Nucleare. Ahmadinejad: “L’Iran non negozia i suoi diritti”
13 Settembre 2009
di redazione
L’Iran "non terrà negoziati sui propri diritti" in campo nucleare. Lo ha detto oggi il presidente, Mahmud Ahmadinejad, con una dichiarazione che sembra chiudere la porta alla richiesta delle grandi potenze, in particolare agli Usa, di avere trattative con la Repubblica islamica sul suo programma atomico.
Il caso nucleare iraniano è ormai "chiuso", ha ribadito infatti il presidente iraniano in un incontro con il nuovo ambasciatore della Gran Bretagna a Teheran, che gli ha presentato le credenziali. Ieri il portavoce della Casa Bianca Robert Gibbs aveva detto che gli Usa intendono concentrare proprio sul programma nucleare un dialogo che le grandi potenze hanno chiesto di aprire con l’ Iran, dopo che Teheran ha presentato un "pacchetto" di proposte come base dei colloqui. Tali proposte, però, hanno lamentato gli Stati Uniti e i Paesi europei, non danno risposta alle inquietudini sollevate dal programma nucleare della Repubblica islamica e si riferiscono in generale ai problemi politici ed economici mondiali. Ed è su questi temi, ha ribadito oggi Ahmadinejad, che l’Iran vuole intavolare trattative.
Anche la Turchia ha detto oggi di essere pronta a "fare tutto il possibile per aiutare a superare le divergenze tra le parti", anche se ha smentito una notizia dell’agenzia iraniana Irna secondo la quale Ankara era pronta ad ospitare un incontro tra l’Iran e i 5+1, cioè i cinque membri permanenti del Consiglio di Sicurezza dell’Onu (Usa, Russia, Cina, Francia e Gran Bretagna) più la Germania.

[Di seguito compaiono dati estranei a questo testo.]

Lemma get_delete_other (m : list (K * V)) k k1 :
  k <> k1 -> get eqb (delete eqb m k) k1 = get eqb m k1.
Proof.
  intros H. unfold delete. induction m as [|[k' v'] m IH]; [reflexivity|].
  cbn [filter fst get]. destruct (eqb k' k) eqn:E; cbn [negb get].
  - apply eqb_eq in E. subst k'. rewrite (eqb_other _ _ H). exact IH.
  - rewrite IH. reflexivity.
Qed.

Lemma get_in (m : list (K * V)) k v : get eqb m k = Some v -> In (k, v) m.
Proof.
  induction m as [|[k' v'] m IH]; cbn [get]; [discriminate|].
  destruct (eqb k' k) eqn:E.
  - apply eqb_eq in E. subst k'. intros H. injection H as ->. left. reflexivity.
  - intros H. right. apply IH. exact H.
Qed.

Lemma in_set (m : list (K * V)) k v kv :
  In kv (set eqb m k v) -> kv = (k, v) \/ In kv m.
Proof.
  induction m as [|[k' v'] m IH]; cbn [set].
  - intros [<-|[]]. left. reflexivity.
  - destruct (eqb k' k) eqn:E.
    + apply eqb_eq in E. subst k'. intros [<-|H].
      * left. reflexivity.
      * right. right. exact H.
    + intros [<-|H].
      * right. left. reflexivity.
      * destruct (IH H) as [->|H']; [left; reflexivity|right; right; exact H'].
Qed.

Lemma in_delete (m : list (K * V)) k kv : In kv (delete eqb m k) -> In kv m.
Proof. unfold delete. intros H. apply filter_In in H. apply H. Qed.

End Maps.

Lemma string_eqb_eq a b : String.eqb a b = true <-> a = b.
Proof. apply String.eqb_eq. Qed.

Durante l’incontro con l’ambasciatore britannico, Ahmadinejad ha avuto nuovamente parole dure contro Londra, che l’Iran ha accusato di avere fomentato le proteste postelettorali, arrivando a espellere due diplomatici del Regno Unito. "Spero che la Gran Bretagna tragga giovamento dall’esperienza del passato e cambi il suo comportamento", ha detto il presidente.
Per domani è attesa davanti alla Corte rivoluzionaria di Teheran l’apertura di un quinto processo contro arrestati nelle proteste seguite alla rielezione di Ahmadinejad nel voto del 12 giugno. Già 140 persone arrestate sono comparse per altri quattro processi davanti alla stessa Corte nelle scorse settimane.
I siti riformisti riferiscono intanto di altri due arresti: quello di Shamseddin Isai, membro del quartier generale dell’ex candidato moderato Mir Hossein Mussavi, e quello di Ebrahim Amini, ex alto funzionario del ministero dell’Interno, collaboratore dell’ex candidato riformista Mehdi Karrubi. Da parte sua, Ahmadinejad ha preannunciato una querela alla magistratura contro un grande ayatollah della città santa sciita di Qom, Yussef Sanei, un riformista molto critico nei suoi confronti, che accusa di averlo insultato.
Ahmadinejad ha intanto nominato suo primo vice presidente Mohammad Reza Rahimi, in sostituzione del suo consuocero Esfandiar Rahim Mashai, da lui in un primo momento scelto per l’incarico ma costretto a rinunciare per le critiche degli ambienti conservatori che gli rimproveravano una frase secondo cui l’Iran può essere amico del popolo israeliano.